- Required work -
Exactly reproduce the lines from the top of the entries below through the line containing "change (py_slice_to 100", with both ends included.

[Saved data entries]
(* ===== verification/Limits.v ===== *)
(** * Where the dead letter copies part ([broker/server.py])

A dead letter is kept in memory and in the database, and the two copies
are used by different commands.  These theorems delimit what the
persistence layer guarantees for them: the payload that is stored, the
count the dashboard shows, and the dashboard's replay action. *)

From S2P Require Import Prelude PyDict Json JsonText DeadLetter QueueManager QueueInvariant TaskConservation TaskLifecycle WorkerRegistry Eviction LoadShedder WalStore Durability Metrics Server Requests Recovery.
Import Server Recovery.

Module Limits.

(** ** The payload of a persisted dead letter *)

Lemma filter_fresh_summary tid (l : list Task) :
  tid ∉ task_id <$> l → filter (λ d, DLQ.s_task_id d = tid) (DLQ.summarize <$> l) = [].
Proof.
  intros Hn. apply Metrics.filter_none, Forall_fmap, Forall_forall. cbn. intros x Hx <-.
  apply Hn. by apply list_elem_of_fmap_2.
Qed.

Lemma stub_payload_spec tid s l x :
  dvalues (DLQ._tasks (QM.dead_letter_queue s)) = l ++ [x] → task_id x = tid →
  tid ∉ task_id <$> l →
  stub_payload tid s = if decide (length l < 100) then payload x else JObj [].
Proof.
  intros E Hx Hn. unfold stub_payload, DLQ.peek. rewrite E.
  change (py_slice_to 100 (l ++ [x])) with (take 100 (l ++ [x])). rewrite take_app, fmap_app, filter_app.
  rewrite filter_fresh_summary.
  2: { intros (y&->&Hy)%list_elem_of_fmap. apply Hn, list_elem_of_fmap_2.
       by eapply elem_of_take in Hy as (i&Hi&_); eapply list_elem_of_lookup_2. }
  cbn [app]. case_decide as Hl.
  - replace (take (100 - length l) [x]) with [x]
      by (by destruct (100 - length l) as [|[|?]] eqn:E'; [lia|..]).
    cbn [fmap list_fmap]. by rewrite filter_cons_True.
  - by replace (100 - length l) with 0 by lia.
Qed.

Lemma flight_not_dead s tid y :
  wf s → dget tid (QM._in_flight s) = Some y →
  task_id y = tid ∧ dget tid (DLQ._tasks (QM.dead_letter_queue s)) = None ∧
  (tid ∉ task_id <$> dvalues (DLQ._tasks (QM.dead_letter_queue s))).
Proof.
  intros Hw Hg. destruct (shape_flight_get _ _ _ (proj1 Hw) Hg) as [-> _].
  assert (task_id y ∉ task_id <$> dvalues (DLQ._tasks (QM.dead_letter_queue s))) as Hn.
  { pose proof (proj2 Hw) as Hnd. unfold QM.ids, QM.all_tasks in Hnd. rewrite !fmap_app in Hnd.
    apply NoDup_app in Hnd as (_&_&(_&Hd&_)%NoDup_app). intros Hin. apply (Hd (task_id y)).
    - apply list_elem_of_fmap_2. apply dget_Some_in in Hg.
      by apply (list_elem_of_fmap_2 snd) in Hg.
    - apply elem_of_app. by right. }
  split_and!; [done| |done].
  destruct (dget (task_id y) (DLQ._tasks _)) as [z|] eqn:E; [|done]. destruct Hn.
  destruct (shape_dead_get _ _ _ (proj1 Hw) E) as [-> _]. apply list_elem_of_fmap_2.
  apply dget_Some_in in E. by apply (list_elem_of_fmap_2 snd) in E.
Qed.

Lemma nack_buries tid now s y :
  wf s → dget tid (QM._in_flight s) = Some y → (QM.max_retries s <= attempts y)%Z →
  ∃ s', QM.negative_acknowledge tid now s =
      (Some (QM.mkNack "dead_lettered" tid (attempts y) None (queue_name y)), s') ∧
    dvalues (DLQ._tasks (QM.dead_letter_queue s')) =
      dvalues (DLQ._tasks (QM.dead_letter_queue s)) ++
        [DLQ.dead_task now (set_status "dead_lettered" y)].
Proof.
  intros Hw Hg Hm. destruct (flight_not_dead s tid y Hw Hg) as (<-&Hn&_).
  unfold QM.negative_acknowledge, QM.nack_take, QM.nack_route. rewrite Hg. cbn -[DLQ.add].
  rewrite Z.geb_leb, (proj2 (Z.leb_le _ _)) by done. cbn -[DLQ.add].
  eexists. split; [done|]. cbn -[DLQ.add].
  by apply (DLQ.add_fresh (set_status "dead_lettered" y)).
Qed.

Section limits.
  Context `{codec : JsonCodec}.

Lemma nack_dead_letter_row env m b db tid y :
  wf (queue_manager b) → Tx.db_wf db → wal_store b = Some db →
  given (m_task_id m) = Some tid →
  dget tid (QM._in_flight (queue_manager b)) = Some y →
  (QM.max_retries (queue_manager b) <= attempts y)%Z →
  ∃ db', wal_store (_handle_nack env m b).2 = Some db' ∧
    (tid ∉ db_ids db') ∧
    Wal.select_key Wal.q_task_id tid (Wal.dead_letter_queue db') =
      Some (Wal.mkDlqRow tid (queue_name y)
        (dumps (if decide (length (DLQ._tasks (QM.dead_letter_queue (queue_manager b))) < 100)
                then payload y else JObj []))
        (Some "max retries exceeded") (attempts y) (e_time env)).
Proof.
  intros Hw Hwf Hdb Hm Hg Hmax.
  destruct (nack_buries tid (e_time env) _ y Hw Hg Hmax) as (s'&E&Hdl).
  destruct (flight_not_dead _ _ _ Hw Hg) as (Hid&_&Hn).
  pose proof (stub_payload_spec tid s' _ _ Hdl Hid Hn) as Hstub.
  unfold dvalues in Hstub. rewrite length_fmap in Hstub.
  unfold _handle_nack. rewrite Hm. unfold mbind, M_bind. rewrite on_qm_eq, E.
  unfold if_wal, persist_nack, on_wal, mbind, M_bind. cbn -[stub_payload Wal.add_to_dlq].
  rewrite Hdb, bool_decide_eq_true_2 by done. cbn -[stub_payload Wal.add_to_dlq].
  rewrite Hdb. cbn -[stub_payload Wal.add_to_dlq]. eexists. split_and!; [done| |].
  - unfold db_ids. cbn -[stub_payload]. intros (r&->&Hr)%list_elem_of_fmap.
    apply Wal.delete_key_elem in Hr. by destruct Hr.
  - rewrite Hstub. apply Wal.select_key_Some; [|split; [|done]].
    + by apply (Tx.denote_wf (Tx.AddToDlq _ _ _)).
    + apply Wal.upsert_elem. by left.
Qed.

(** C40.  What a dead-lettering [NACK] leaves on disk: the task's row is
    gone from [tasks], and the dead letter table has one row for it with
    its queue, its attempt count and its payload, provided fewer than a
    hundred dead letters were in memory; from the hundredth on the handler
    does not find the task in its listing of the first hundred and the
    empty object is stored as payload. *)
Theorem dead_letter_payload_persisted env m b db tid y :
  operated b → wal_store b = Some db → given (m_task_id m) = Some tid →
  dget tid (QM._in_flight (queue_manager b)) = Some y →
  (QM.max_retries (queue_manager b) <= attempts y)%Z →
  ∃ db', wal_store (_handle_nack env m b).2 = Some db' ∧
    (tid ∉ db_ids db') ∧
    Wal.select_key Wal.q_task_id tid (Wal.dead_letter_queue db') =
      Some (Wal.mkDlqRow tid (queue_name y)
        (dumps (if decide (length (DLQ._tasks (QM.dead_letter_queue (queue_manager b))) < 100)
                then payload y else JObj []))
        (Some "max retries exceeded") (attempts y) (e_time env)).
Proof.
  intros (db0&Hdb0&Hw&Hwf&_)%operated_durable Hdb. rewrite Hdb in Hdb0. injection Hdb0 as <-.
  by apply (nack_dead_letter_row env m b db).
Qed.

(** The dead letter count of the metrics snapshot: with persistence
    it is the number of rows, cut off at 100. *)
Theorem dashboard_dlq_count_saturates b db :
  wal_store b = Some db →
  dlq_total b = min 100 (length (Wal.dead_letter_queue db)).
Proof.
  intros Hdb. unfold dlq_total, Wal.get_dlq_tasks, Wal.sql_limit. rewrite Hdb.
  change (Wal.int64 100) with true. change (100 <? 0)%Z with false. cbv iota. change (Z.to_nat 100) with 100.
  cbn [default from_option id]. rewrite length_take. unfold Wal.order_desc.
  by rewrite (Permutation_length (Wal.order_asc_perm _ _)).
Qed.
End limits.

(** ** Concrete runs *)

#[local] Existing Instance JsonText.codec.

(** One task, delivered three times and refused twice. *)
Definition three_deliveries : list (Env * Message) :=
  [(env_at 1 "t1", produce_msg "q" (JObj [("k", JInt 7)]));
   (env_at 2 "u1", consume_msg "q" "w"); (env_at 3 "u2", nack_msg "t1");
   (env_at 4 "u3", consume_msg "q" "w"); (env_at 5 "u4", nack_msg "t1");
   (env_at 6 "u5", consume_msg "q" "w")].

Definition third_delivery : Broker := run_requests three_deliveries empty_broker.

Definition third_delivery_task : Task :=
  mkTask "t1" "q" (JObj [("k", JInt 7)]) "in_flight" 1 (Some "w") 3 None.

Definition third_delivery_db : Wal.Db := default Wal.empty_db (wal_store third_delivery).

Lemma dead_letter_payload_persisted_witness :
  ∃ db', wal_store (_handle_nack (env_at 7 "u6") (nack_msg "t1") third_delivery).2 = Some db' ∧
    ("t1" ∉ db_ids db') ∧
    Wal.select_key Wal.q_task_id "t1" (Wal.dead_letter_queue db') =
      Some (Wal.mkDlqRow "t1" (queue_name third_delivery_task)
        (dumps (if decide (length (DLQ._tasks (QM.dead_letter_queue
                                     (queue_manager third_delivery))) < 100)
                then payload third_delivery_task else JObj []))
        (Some "max retries exceeded") (attempts third_delivery_task) (e_time (env_at 7 "u6"))).
Proof.
  apply (dead_letter_payload_persisted (env_at 7 "u6") (nack_msg "t1") third_delivery
    third_delivery_db "t1" third_delivery_task).
  - apply operated_requests; [apply first_start|]. vm_compute. reflexivity.
  - vm_compute. reflexivity.
  - reflexivity.
  - vm_compute. reflexivity.
  - vm_compute. discriminate.
Defined.

Lemma dashboard_dlq_count_saturates_witness :
  dlq_total third_delivery = min 100 (length (Wal.dead_letter_queue third_delivery_db)).
Proof.
  apply (dashboard_dlq_count_saturates third_delivery third_delivery_db).
  vm_compute. reflexivity.
Defined.

(** The task is dead-lettered and the dashboard's replay button pressed. *)
Definition before_replay : Broker :=
  run_requests (three_deliveries ++ [(env_at 7 "u6", nack_msg "t1")]) empty_broker.

(** The dashboard's replay action works on memory only.  There is a
    run after which it puts a task back in its queue while the database
    still has it as a dead letter and has no row of it to recover: a crash
    before the task finishes loses it, and replaying the persisted dead
    letter as well would run it twice. *)
Theorem dashboard_replay_is_not_durable :
  ∃ b b' db, operated b ∧ b' = (_replay_dlq_handler b).2 ∧ wal_store b' = Some db ∧
    task_id <$> QM.pending (queue_manager b') = ["t1"] ∧
    Wal.load_pending_tasks db = [] ∧
    Wal.q_task_id <$> Wal.dead_letter_queue db = ["t1"].
Proof.
  exists before_replay, (_replay_dlq_handler before_replay).2,
    (default Wal.empty_db (wal_store before_replay)).
  split_and!; [|done|vm_compute; reflexivity..].
  apply operated_requests; [apply first_start|]. vm_compute. reflexivity.
Qed.
End Limits.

- Answer box -
(* ===== verification/Limits.v ===== *)
(** * Where the dead letter copies part ([broker/server.py])

A dead letter is kept in memory and in the database, and the two copies
are used by different commands.  These theorems delimit what the
persistence layer guarantees for them: the payload that is stored, the
count the dashboard shows, and the dashboard's replay action. *)

From S2P Require Import Prelude PyDict Json JsonText DeadLetter QueueManager QueueInvariant TaskConservation TaskLifecycle WorkerRegistry Eviction LoadShedder WalStore Durability Metrics Server Requests Recovery.
Import Server Recovery.

Module Limits.

(** ** The payload of a persisted dead letter *)

Lemma filter_fresh_summary tid (l : list Task) :
  tid ∉ task_id <$> l → filter (λ d, DLQ.s_task_id d = tid) (DLQ.summarize <$> l) = [].
Proof.
  intros Hn. apply Metrics.filter_none, Forall_fmap, Forall_forall. cbn. intros x Hx <-.
  apply Hn. by apply list_elem_of_fmap_2.
Qed.

Lemma stub_payload_spec tid s l x :
  dvalues (DLQ._tasks (QM.dead_letter_queue s)) = l ++ [x] → task_id x = tid →
  tid ∉ task_id <$> l →
  stub_payload tid s = if decide (length l < 100) then payload x else JObj [].
Proof.
  intros E Hx Hn. unfold stub_payload, DLQ.peek. rewrite E.
  change (py_slice_to 100 (l ++ [x])) with (take 100 (l ++ [x])). rewrite take_app, fmap_app, filter_app.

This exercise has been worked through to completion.